Problem to solve
If a line in the entries below contains "negb", copy it.

::::::

Lemma sorted_last_greatest (l : list migration) : forall d,
  StronglySorted version_le l ->
  forall m, In m l -> Version m <= last (map Version l) d.
Proof.
  induction l as [|a l IH]; intros d Hs m Hm; [contradiction|].
  inversion Hs as [|? ? Hs' Ha]; subst. cbn [map].
  rewrite last_cons_shift. destruct l as [|b l].
  - destruct Hm as [<-|[]]. simpl. lia.
  - assert (Hb : Version b <= last (map Version (b :: l)) (Version a))
      by (apply IH; [assumption | now left]).
    destruct Hm as [<-|Hm].
    + rewrite Forall_forall in Ha. specialize (Ha b (or_introl eq_refl)).
      unfold version_le in Ha. lia.
    + now apply IH.
Qed.

Lemma last_map_In (l : list migration) : forall d,
  l <> [] -> exists m, In m l /\ Version m = last (map Version l) d.
Proof.
  induction l as [|a l IH]; intros d Hne; [contradiction|].
  cbn [map]. rewrite last_cons_shift. destruct l as [|b l].
  - exists a. split; [now left | reflexivity].
  - destruct (IH (Version a)) as (m & Hm & E); [discriminate|].
    exists m. split; [now right | exact E].
Qed.

Lemma filter_sorted (p : migration -> bool) (l : list migration) :
  StronglySorted version_le l -> StronglySorted version_le (filter p l).
Proof.
  induction 1 as [|a l Hs IH Ha]; simpl; [constructor|].
  destruct (p a); [|exact IH]. constructor; [exact IH|].
  rewrite Forall_forall in Ha |- *. intros x Hx.
  apply filter_In in Hx as [Hx _]. now apply Ha.
Qed.

(** What a completed [applyUp] wrote: the row [(version, true)], then
    whatever the handler did, then the row [(version, false)]. *)
Lemma applyUp_ok_inv config m up db db' :
  applyUp config m up db = (None, db') ->
  exists t1 db1 db2 t2,
    history db = Some t1
    /\ history db1 = Some (insert_row (Version m) true t1)
    /\ relations db1 = relations db
    /\ up db1 = (None, db2)
    /\ history db2 = Some t2
    /\ history db' = Some (insert_row (Version m) false t2)
    /\ relations db' = relations db2.
Proof.
  unfold applyUp, bind.
  destruct (setVersion config (Version m) true db) as [[e|] db1] eqn:S1;
    [discriminate|].
  destruct (up db1) as [[e|] db2] eqn:U; [discriminate|].
  intros S2.
  apply setVersion_inv in S1 as (t1 & H1 & H1' & R1).
  apply setVersion_inv in S2 as (t2 & H2 & H2' & R2).
  exists t1, db1, db2, t2. repeat split; assumption.
Qed.

(** ** [Run] after its prologue *)

Lemma with_history_same db t :
  history db = Some t -> with_history (Some t) db = db.
Proof. destruct db as [h rel fs]. simpl. now intros ->. Qed.

Lemma createTable_healthy config db :
  recognized_dialect config -> faults db = [] ->
  createTable config db = (None, with_history (Some (the_table db)) db).
Proof.
  intros Hd Hf. rewrite createTable_ok by assumption. unfold the_table.
  destruct (history db) as [t|] eqn:Ht; [|reflexivity].
  now rewrite with_history_same.
Qed.

Lemma getVersion_settled db t v :
  faults db = [] -> history db = Some t ->
  match latest (rows t) with
  | None => v = 0
  | Some r => row_version r = v /\ row_running r = false
  end ->
  getVersion db = ((v, None), db).
Proof.
  intros Hf Ht Hv. rewrite (getVersion_ok db t Hf Ht).
  destruct (latest (rows t)) as [r|].
  - destruct Hv as [-> ->]. reflexivity.
  - now subst v.
Qed.

Lemma Run_after_prologue ms options db db0 oldVersion db1 :
  ms <> [] ->
  createTable (parseOptions options) db = (None, db0) ->
  getVersion db0 = ((oldVersion, None), db1) ->
  Run ms options db =
  match runMigrations (sort_byVersion ms) (parseOptions options) oldVersion db1 with
  | ((v, e), db2) =>
      ((sort_byVersion ms, mkResult (negb (oldVersion =? v)) v e), db2)
  end.
Proof.
  intros Hne C G. destruct ms as [|m rest]; [contradiction|].
  unfold Run, bind. rewrite C, G.
  now destruct (runMigrations _ _ _ db1) as [[v e] db2].
Qed.

Lemma runMigrations_up ms config :
  Action config = UP -> runMigrations ms config = runUp ms config.
Proof. unfold runMigrations. now intros ->. Qed.

Lemma runMigrations_down ms config :
  Action config = DOWN -> runMigrations ms config = runDown ms config.
Proof. unfold runMigrations. now intros ->. Qed.

Lemma parseOptions_up options :
  ~ In DOWN options -> Action (parseOptions options) = UP.
Proof.
  intros H. rewrite parseOptions_spec. simpl.
  destruct (mentions DOWN options) eqn:E; [|reflexivity].
  apply mentions_In in E. contradiction.
Qed.

Lemma parseOptions_down options :
  In DOWN options -> Action (parseOptions options) = DOWN.
Proof.
  intros H. rewrite parseOptions_spec. simpl.
  apply mentions_In in H. now rewrite H.
Qed.
(** [x * x - 2] over [(0, 2)]: 10 iterations. *)
Lemma regula_falsi_success_witness :
  (1 <= 10 <= 1000000)%Z /\
  (0 <=? sq2 0 * sq2 2) = false /\
  exists k : nat,
    10%Z = (Z.of_nat k + 1)%Z /\
    goes_on_for (regula_falsi_narrow sq2)
      (fun s => negb (regula_falsi_stops sq2 s)) k (0, 2) = true /\
    regula_falsi_stops sq2 (after (regula_falsi_narrow sq2) k (0, 2)) = true /\
    1.4142134998513232
    = false_position sq2 (after (regula_falsi_narrow sq2) k (0, 2)) /\
    left_sign_kept sq2 0 (after (regula_falsi_narrow sq2) k (0, 2)).
Proof.
  apply (regula_falsi_success sq2 0 2 7). vm_compute. reflexivity.
Defined.

(** X3.  The loops of [bisection] and of [regula_falsi] never return
    [false]: a call that fails either refused the bracket before the loop,
    no iteration made, or ran all of its 1,000,000 iterations. *)
Theorem bracketing_failure (f : float -> float) (a b root : float) (r : result) :
  ret r = false ->
  (bisection f a b root = Some r ->
   (iterations r = 0%Z /\ (0 <? f a * f b) = true) \/
   iterations r = 1000000%Z) /\
  (regula_falsi f a b root = Some r ->
   (iterations r = 0%Z /\ (0 <=? f a * f b) = true) \/
   iterations r = 1000000%Z).
Proof.
  intros Hr. split.
  - unfold bisection, bisection_fuel.
    destruct (f a =? 0); [intros E; injection E as <-; discriminate|].
    destruct (f b =? 0); [intros E; injection E as <-; discriminate|].
    destruct (0 <? f a * f b); [intros E; injection E as <-; left; auto|].
    intros E. right.
    apply (loop_then_false_outcome _ (fun _ => True)) in E; [| auto | exact I].
    destruct E as [(sl & rl & _ & Bl & _) | [_ ->]]; [| reflexivity].
    apply bisection_body_return in Bl. destruct Bl as [Bl _]. congruence.
  - unfold regula_falsi, regula_falsi_fuel.
    destruct (0 <=? f a * f b); [intros E; injection E as <-; left; auto|].
    intros E. right.
    apply (loop_then_false_outcome _ (fun _ => True)) in E; [| auto | exact I].
    destruct E as [(sl & rl & _ & Bl & _) | [_ ->]]; [| reflexivity].
    apply regula_falsi_body_return in Bl. destruct Bl as [Bl _]. congruence.
Qed.
(** * FssFMI: the point-to-point transport of [src/comm/server.cpp]

    A shallow embedding of [comm::Server] and of the byte-exact transfer
    primitives it is built on, together with the properties stated for them
    in the specification of the repository.

    Conventions.
    - [uint32_t] and [std::size_t] are [Z] with the wrap-around written out
      ([u32], [u64]); a byte is a [Byte.byte].
    - The operating system is a record [World]: the descriptor table (a
      [gmap]), the byte stream in each direction, a schedule that decides
      what every transfer system call does, and the log of the process.
    - A member function of [Server] is a function of the object [Server] and
      of the [World] that yields an [Outcome]: it returns, the process has
      exited, an exception leaves the call, or the call has written outside
      an object and the behaviour of the program is undefined.
    - [std::vector<uint32_t>] follows libstdc++ on an LP64 target: a vector
      of more than [max_size()] elements cannot be made (the constructor
      throws [std::length_error]), and an empty vector owns no storage
      ([data()] is null).  Memory exhaustion is outside the model: making a
      vector of at most [max_size()] elements succeeds. *)

From Stdlib Require Import ZArith NArith List Lia String Sorted.
From Stdlib.Strings Require Import Byte.
From stdpp Require Import base list gmap strings.
Lemma filter_below_none (l : list Z) (x : Z) :
  Forall (fun n => ¬ n < x) l → filter (fun n => n < x) l = [].
Proof.
  induction 1 as [|n l Hn _ IH]; [reflexivity|].
  rewrite filter_cons_False by exact Hn. exact IH.
Qed.

Lemma count_below (l : list Z) (x : Z) (k : nat) :
  (k ≤ length l)%nat →
  (∀ (h : nat) n, (h < k)%nat → l !! h = Some n → n < x) →
  (∀ (h : nat) n, (k ≤ h)%nat → l !! h = Some n → ¬ n < x) →
  length (filter (fun n => n < x) l) = k.
Proof.
  intros Hk Hbelow Habove.
  rewrite <- (take_drop k l), filter_app, length_app.
  rewrite filter_below_all, filter_below_none.
  - rewrite length_take. simpl. lia.
  - apply Forall_forall. intros n [h Hn]%list_elem_of_lookup.
    rewrite lookup_drop in Hn. apply (Habove (k + h)%nat n); [lia | exact Hn].
  - apply Forall_forall. intros n [h Hn]%list_elem_of_lookup.
    apply lookup_take_Some in Hn as [Hn Hh]. apply (Hbelow h n); assumption.
Qed.

Section Lines.

Variable toOriginal : list Z → list Z → Z → Z → outcome (list Z).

::::::

Written solution
      ((sort_byVersion ms, mkResult (negb (oldVersion =? v)) v e), db2)
      (fun s => negb (regula_falsi_stops sq2 s)) k (0, 2) = true /\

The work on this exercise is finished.